From the records below, state how many lines hold the string "Hpos", without any other text.
::: Records shown
(** The history of the detector matters only inside the hysteresis band:
    two detectors with the same ratios, whatever they published last,
    classify alike every observation whose offset is within the dead zone
    or beyond dead zone plus hysteresis. *)
Theorem history_matters_only_in_the_band
    (self self' : Detector) (fr : FrameResult) (frame_width : Z)
    (box : Q * Q * Q * Q) (o : Q) :
  dead_zone_ratio self' = dead_zone_ratio self ->
  hysteresis_ratio self' = hysteresis_ratio self ->
  0 <= hysteresis_ratio self ->
  face_box fr = Some box -> box_offset box frame_width = Ok o ->
  Qabs o <= dead_zone_ratio self
  \/ dead_zone_ratio self + hysteresis_ratio self < Qabs o ->
  classify self fr frame_width = classify self' fr frame_width.
Proof.
  intros Hdz Hhy Hnn Hb Ho Hout.
  assert (Hwide : dead_zone_ratio self
                  <= dead_zone_ratio self + hysteresis_ratio self).
  { rewrite <- (Qplus_0_r (dead_zone_ratio self)) at 1.
    apply Qplus_le_compat; [apply Qle_refl|exact Hnn]. }
  assert (Hthr : forall d : Detector,
            dead_zone_ratio d = dead_zone_ratio self ->
            hysteresis_ratio d = hysteresis_ratio self ->
            Qle_bool (Qabs o) (threshold d)
            = Qle_bool (Qabs o) (dead_zone_ratio self)).
  { intros d H1 H2. unfold threshold. rewrite H1, H2.
    destruct (prev_is _ _); [|reflexivity].
    destruct Hout as [Hin|Hfar].
    - assert (H : Qabs o <= dead_zone_ratio self + hysteresis_ratio self)
        by (apply Qle_trans with (dead_zone_ratio self); assumption).
      apply Qle_bool_iff in H. apply Qle_bool_iff in Hin.
      rewrite H, Hin. reflexivity.
    - assert (H : dead_zone_ratio self < Qabs o)
        by (apply Qle_lt_trans
              with (dead_zone_ratio self + hysteresis_ratio self);
            assumption).
      apply Qle_bool_false in H. apply Qle_bool_false in Hfar.
      rewrite H, Hfar. reflexivity. }
  unfold classify. rewrite Hb, Ho.
  rewrite (Hthr self eq_refl eq_refl), (Hthr self' Hdz Hhy). reflexivity.
Qed.

Lemma history_matters_only_in_the_band_witness :
  let centred :=
    {| dead_zone_ratio := 1 # 10; hysteresis_ratio := 5 # 100;
       _prev_state := Some CENTERED; _last_publish_time := 1000 |} in
  let fr :=
    {| state := Some "locked"%string; face_box := Some (100, 0, 120, 10);
       lock_confidence := Some (9 # 10) |} in
  classify sample_detector fr 640 = classify centred fr 640.
Proof.
  intros centred fr.
  apply (history_matters_only_in_the_band sample_detector centred
           fr 640 (100, 0, 120, 10)
           (((100 + 120) / 2 - inject_Z 640 / 2) / inject_Z 640));
    try reflexivity; try discriminate.
  right. reflexivity.
Defined.

End DetectorBand.

(** ** Rounding and the range of the published fields *)

Lemma round_half_even_floor_or_next (x : Q) :
  round_half_even x = Qfloor x \/ round_half_even x = (Qfloor x + 1)%Z.
Proof.
  unfold round_half_even. destruct (_ ?= _)%Q; auto.
  destruct (Z.even _); auto.
Qed.

(** Rounding to the nearest integer does not cross an integer. *)
Lemma round_half_even_between (lo hi : Z) (x : Q) :
  (inject_Z lo <= x)%Q -> (x <= inject_Z hi)%Q ->
  (lo <= round_half_even x <= hi)%Z.
Proof.
  intros Hlo Hhi.
  assert (Hf1 : (lo <= Qfloor x)%Z).
  { rewrite <- (Qfloor_Z lo). apply Qfloor_resp_le. exact Hlo. }
  assert (Hf2 : (Qfloor x <= hi)%Z).
  { rewrite <- (Qfloor_Z hi). apply Qfloor_resp_le. exact Hhi. }
  split.
  - destruct (round_half_even_floor_or_next x) as [-> | ->]; lia.
  - destruct (Z.eq_dec (Qfloor x) hi) as [E|E].
    + unfold round_half_even.
      assert (Hx : (x - inject_Z (Qfloor x) < 1 # 2)%Q).
      { rewrite E. apply Qle_lt_trans with 0%Q; [|reflexivity].
        apply (Qplus_le_l _ _ (inject_Z hi)). ring_simplify. exact Hhi. }
      assert (Hcmp : (x - inject_Z (Qfloor x) ?= 1 # 2)%Q = Lt)
        by (apply Qlt_alt; exact Hx).
      rewrite Hcmp. lia.
    + destruct (round_half_even_floor_or_next x) as [-> | ->]; lia.
Qed.

(** [round(x, ndigits)] stays between two bounds that are themselves
    multiples of the rounding unit. *)
Lemma py_round_between (lo hi : Z) (x : Q) (ndigits : nat) :
  let scale := inject_Z (10 ^ Z.of_nat ndigits) in
  (inject_Z lo / scale <= x)%Q -> (x <= inject_Z hi / scale)%Q ->
  (inject_Z lo / scale <= py_round x ndigits <= inject_Z hi / scale)%Q.
Proof.
  intros scale Hlo Hhi.
  assert (Hs : (0 < scale)%Q).
  { unfold scale. change 0%Q with (inject_Z 0). rewrite <- Zlt_Qlt.
    apply Z.pow_pos_nonneg; lia. }
  assert (Hinv : (0 <= / scale)%Q) by (apply Qlt_le_weak, Qinv_lt_0_compat, Hs).
  assert (Hne : ~ (scale == 0)%Q).
  { intros E. rewrite E in Hs. exact (Qlt_irrefl 0 Hs). }
  destruct (round_half_even_between lo hi (x * scale)) as [H1 H2].
  - apply Qle_trans with (inject_Z lo / scale * scale)%Q.
    + apply Qle_lteq. right. field. exact Hne.
    + apply Qmult_le_compat_r; [exact Hlo|apply Qlt_le_weak, Hs].
  - apply Qle_trans with (inject_Z hi / scale * scale)%Q.
    + apply Qmult_le_compat_r; [exact Hhi|apply Qlt_le_weak, Hs].
    + apply Qle_lteq. right. field. exact Hne.
  - unfold py_round. fold scale. unfold Qdiv. split;
      (apply Qmult_le_compat_r; [rewrite <- Zle_Qle; assumption|exact Hinv]).
Qed.

Section DetectorRanges.

Import MovementDetector.

Local Open Scope Q_scope.

(** When the centre of every reported box lies within the frame and the
    reported confidence lies within 0..1, every event published has its
    offset within -0.5..0.5 and its confidence within 0..1. *)
Theorem published_fields_are_in_range
    (MIN_PUBLISH_INTERVAL now : Q) (fr : FrameResult) (frame_width : Z)
    (self self' : Detector) (ev : Event) :
  (0 < frame_width)%Z ->
  (forall x1 y1 x2 y2,
     face_box fr = Some (x1, y1, x2, y2) ->
     0 <= (x1 + x2) / 2 <= inject_Z frame_width) ->
  (forall c, lock_confidence fr = Some c -> 0 <= c <= 1) ->
  compute MIN_PUBLISH_INTERVAL now fr frame_width self = Ok (Some ev, self') ->
  (- (1 # 2) <= offset ev <= 1 # 2) /\ (0 <= confidence ev <= 1).
Proof.
  intros Hw Hbox Hconf Hev.
  apply compute_emitted_inv in Hev.
  destruct Hev as (c & o & Hc & -> & -> & _).
  assert (Hr : (- (1 # 2) <= o <= 1 # 2) /\ (0 <= c <= 1)).
  { unfold classify in Hc.
    destruct (is_searching fr);
      [injection Hc as _ <- <-; repeat split; discriminate|].
    destruct (face_box fr) as [[[[x1 y1] x2] y2]|] eqn:Eb;
      [|injection Hc as _ <- <-; repeat split; discriminate].
    unfold box_offset in Hc.
    destruct (Z.eqb_spec frame_width 0) as [|_]; [lia|].
    injection Hc as _ <- <-.
    assert (Hpos : 0 < inject_Z frame_width).
    { change 0 with (inject_Z 0). rewrite <- Zlt_Qlt. exact Hw. }
    destruct (Hbox x1 y1 x2 y2 eq_refl) as [Hc0 Hc1].
    split.
    - split.
      + apply Qle_shift_div_l; [exact Hpos|].
        apply (Qplus_le_l _ _ (inject_Z frame_width / 2)). ring_simplify.
        apply Qle_trans with 0; [|exact Hc0].
        apply Qle_lteq. right. field.
      + apply Qle_shift_div_r; [exact Hpos|].
        apply (Qplus_le_l _ _ (inject_Z frame_width / 2)). ring_simplify.
        apply Qle_trans with (inject_Z frame_width); [exact Hc1|].
        apply Qle_lteq. right. field.
    - destruct (lock_confidence fr) as [c'|]; [apply Hconf; reflexivity|].
      split; discriminate. }
  destruct Hr as [[Ho1 Ho2] [Hc1 Hc2]].
  pose proof (py_round_between (-5000) 5000 o 4) as Hro.
  pose proof (py_round_between 0 1000 c 3) as Hrc.
  cbv zeta in Hro, Hrc.
  assert (E1 : inject_Z (-5000) / inject_Z (10 ^ Z.of_nat 4) == - (1 # 2))
    by reflexivity.
  assert (E2 : inject_Z 5000 / inject_Z (10 ^ Z.of_nat 4) == 1 # 2)
    by reflexivity.
  assert (E3 : inject_Z 0 / inject_Z (10 ^ Z.of_nat 3) == 0) by reflexivity.
  assert (E4 : inject_Z 1000 / inject_Z (10 ^ Z.of_nat 3) == 1) by reflexivity.
  rewrite E1, E2 in Hro. rewrite E3, E4 in Hrc.
  split; [apply Hro|apply Hrc]; assumption.
Qed.

Lemma published_fields_are_in_range_witness :
  exists ev,
    compute (1 # 2) 1000 sample_frame 640 sample_detector
    = Ok (Some ev,
          {| dead_zone_ratio := 1 # 10; hysteresis_ratio := 5 # 100;
             _prev_state := Some MOVE_LEFT; _last_publish_time := 1000 |}) /\
    (- (1 # 2) <= offset ev <= 1 # 2) /\ (0 <= confidence ev <= 1).
Proof.
  eexists. split; [vm_compute; reflexivity|].
  eapply (published_fields_are_in_range (1 # 2) 1000 sample_frame 640
            sample_detector).
  - reflexivity.
  - intros x1 y1 x2 y2 [= <- _ <- _]. split; discriminate.
  - intros c [= <-]. split; discriminate.
  - vm_compute. reflexivity.
Defined.

End DetectorRanges.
::::::
*Answer space*. 3